Stored data:
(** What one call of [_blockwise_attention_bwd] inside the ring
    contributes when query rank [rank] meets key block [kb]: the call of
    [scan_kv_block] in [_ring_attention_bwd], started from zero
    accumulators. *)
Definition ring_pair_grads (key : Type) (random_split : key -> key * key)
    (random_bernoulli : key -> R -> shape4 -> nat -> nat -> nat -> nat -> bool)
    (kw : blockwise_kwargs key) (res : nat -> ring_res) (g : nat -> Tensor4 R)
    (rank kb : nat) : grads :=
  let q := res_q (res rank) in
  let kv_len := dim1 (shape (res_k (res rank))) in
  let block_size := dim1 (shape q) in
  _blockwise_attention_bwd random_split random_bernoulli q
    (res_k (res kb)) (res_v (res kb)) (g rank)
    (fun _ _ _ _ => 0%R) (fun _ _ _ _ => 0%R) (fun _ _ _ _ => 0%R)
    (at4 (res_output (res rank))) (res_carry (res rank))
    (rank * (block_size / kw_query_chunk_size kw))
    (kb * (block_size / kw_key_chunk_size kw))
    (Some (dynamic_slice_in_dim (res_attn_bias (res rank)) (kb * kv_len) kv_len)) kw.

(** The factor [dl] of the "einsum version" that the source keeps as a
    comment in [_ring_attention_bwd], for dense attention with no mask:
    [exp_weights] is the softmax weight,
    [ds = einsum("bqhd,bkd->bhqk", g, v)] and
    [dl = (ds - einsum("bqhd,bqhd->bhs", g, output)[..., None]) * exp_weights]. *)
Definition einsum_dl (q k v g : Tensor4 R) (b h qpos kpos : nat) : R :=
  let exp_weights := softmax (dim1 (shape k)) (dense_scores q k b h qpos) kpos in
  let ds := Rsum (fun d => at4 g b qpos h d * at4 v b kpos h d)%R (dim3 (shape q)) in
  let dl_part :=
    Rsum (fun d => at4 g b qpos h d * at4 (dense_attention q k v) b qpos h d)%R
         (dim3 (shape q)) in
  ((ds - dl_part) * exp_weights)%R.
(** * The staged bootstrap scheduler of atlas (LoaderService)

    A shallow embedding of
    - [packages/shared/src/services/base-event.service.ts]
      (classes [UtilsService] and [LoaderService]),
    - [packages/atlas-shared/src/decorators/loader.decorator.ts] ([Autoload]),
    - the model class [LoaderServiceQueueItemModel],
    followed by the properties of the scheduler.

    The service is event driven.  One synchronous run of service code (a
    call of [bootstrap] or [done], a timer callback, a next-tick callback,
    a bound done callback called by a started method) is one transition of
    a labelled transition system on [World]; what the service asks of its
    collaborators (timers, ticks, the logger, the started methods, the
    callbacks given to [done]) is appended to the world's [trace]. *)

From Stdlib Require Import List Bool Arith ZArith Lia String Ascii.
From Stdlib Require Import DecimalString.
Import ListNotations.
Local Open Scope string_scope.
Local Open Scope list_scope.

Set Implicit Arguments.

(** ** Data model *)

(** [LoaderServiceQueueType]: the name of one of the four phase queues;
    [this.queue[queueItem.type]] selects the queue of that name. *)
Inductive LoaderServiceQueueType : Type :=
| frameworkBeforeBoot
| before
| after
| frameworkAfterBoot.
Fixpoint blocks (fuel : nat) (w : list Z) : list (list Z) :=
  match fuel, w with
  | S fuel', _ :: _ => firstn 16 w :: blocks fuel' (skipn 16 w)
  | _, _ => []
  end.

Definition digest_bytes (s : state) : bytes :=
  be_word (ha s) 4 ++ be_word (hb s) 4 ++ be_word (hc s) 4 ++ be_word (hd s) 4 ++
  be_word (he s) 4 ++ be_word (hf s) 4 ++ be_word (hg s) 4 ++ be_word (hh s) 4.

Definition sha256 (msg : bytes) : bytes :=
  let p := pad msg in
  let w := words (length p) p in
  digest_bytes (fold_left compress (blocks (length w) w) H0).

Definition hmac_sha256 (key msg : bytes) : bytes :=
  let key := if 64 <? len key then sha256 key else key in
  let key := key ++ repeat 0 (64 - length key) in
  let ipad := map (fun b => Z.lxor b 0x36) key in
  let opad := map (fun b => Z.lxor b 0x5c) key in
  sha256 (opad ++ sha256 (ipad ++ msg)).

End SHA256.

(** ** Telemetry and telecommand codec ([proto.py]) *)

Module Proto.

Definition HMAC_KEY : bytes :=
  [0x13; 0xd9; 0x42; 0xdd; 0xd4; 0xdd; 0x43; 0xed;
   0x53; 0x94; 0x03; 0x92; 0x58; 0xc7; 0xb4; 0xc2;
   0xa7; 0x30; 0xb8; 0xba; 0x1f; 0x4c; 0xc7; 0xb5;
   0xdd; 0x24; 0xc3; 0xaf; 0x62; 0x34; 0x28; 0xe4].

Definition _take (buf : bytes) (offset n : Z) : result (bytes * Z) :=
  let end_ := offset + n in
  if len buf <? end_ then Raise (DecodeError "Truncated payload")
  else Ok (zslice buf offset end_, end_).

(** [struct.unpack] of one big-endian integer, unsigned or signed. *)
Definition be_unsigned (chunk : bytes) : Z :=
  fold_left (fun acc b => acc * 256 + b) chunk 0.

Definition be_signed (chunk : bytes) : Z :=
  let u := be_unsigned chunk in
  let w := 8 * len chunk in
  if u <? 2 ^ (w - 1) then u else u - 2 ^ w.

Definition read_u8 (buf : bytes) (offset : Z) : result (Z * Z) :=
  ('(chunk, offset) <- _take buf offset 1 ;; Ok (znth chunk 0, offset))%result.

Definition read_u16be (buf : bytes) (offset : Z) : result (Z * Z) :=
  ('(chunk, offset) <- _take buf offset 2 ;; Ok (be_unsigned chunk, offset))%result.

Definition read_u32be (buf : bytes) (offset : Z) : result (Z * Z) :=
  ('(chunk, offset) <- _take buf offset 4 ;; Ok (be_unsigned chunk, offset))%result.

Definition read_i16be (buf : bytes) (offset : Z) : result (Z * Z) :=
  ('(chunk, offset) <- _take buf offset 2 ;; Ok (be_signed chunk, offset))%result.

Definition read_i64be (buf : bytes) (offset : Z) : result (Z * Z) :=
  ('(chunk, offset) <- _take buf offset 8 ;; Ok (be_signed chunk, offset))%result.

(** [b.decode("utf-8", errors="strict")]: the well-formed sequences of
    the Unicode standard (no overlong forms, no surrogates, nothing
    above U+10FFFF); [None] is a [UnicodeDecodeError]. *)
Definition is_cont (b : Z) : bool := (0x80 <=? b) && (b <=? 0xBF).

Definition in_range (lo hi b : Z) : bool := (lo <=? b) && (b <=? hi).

PROBLEM TO SOLVE:
Among the lines above, repeat exactly those from the line with "Local Open Scope string_scope." to the line with "let w := words (length p) p in", counting both ends.

EXERCISE ANSWER:
Local Open Scope string_scope.
Local Open Scope list_scope.

Set Implicit Arguments.

(** ** Data model *)

(** [LoaderServiceQueueType]: the name of one of the four phase queues;
    [this.queue[queueItem.type]] selects the queue of that name. *)
Inductive LoaderServiceQueueType : Type :=
| frameworkBeforeBoot
| before
| after
| frameworkAfterBoot.
Fixpoint blocks (fuel : nat) (w : list Z) : list (list Z) :=
  match fuel, w with
  | S fuel', _ :: _ => firstn 16 w :: blocks fuel' (skipn 16 w)
  | _, _ => []
  end.

Definition digest_bytes (s : state) : bytes :=
  be_word (ha s) 4 ++ be_word (hb s) 4 ++ be_word (hc s) 4 ++ be_word (hd s) 4 ++
  be_word (he s) 4 ++ be_word (hf s) 4 ++ be_word (hg s) 4 ++ be_word (hh s) 4.

Definition sha256 (msg : bytes) : bytes :=
  let p := pad msg in
  let w := words (length p) p in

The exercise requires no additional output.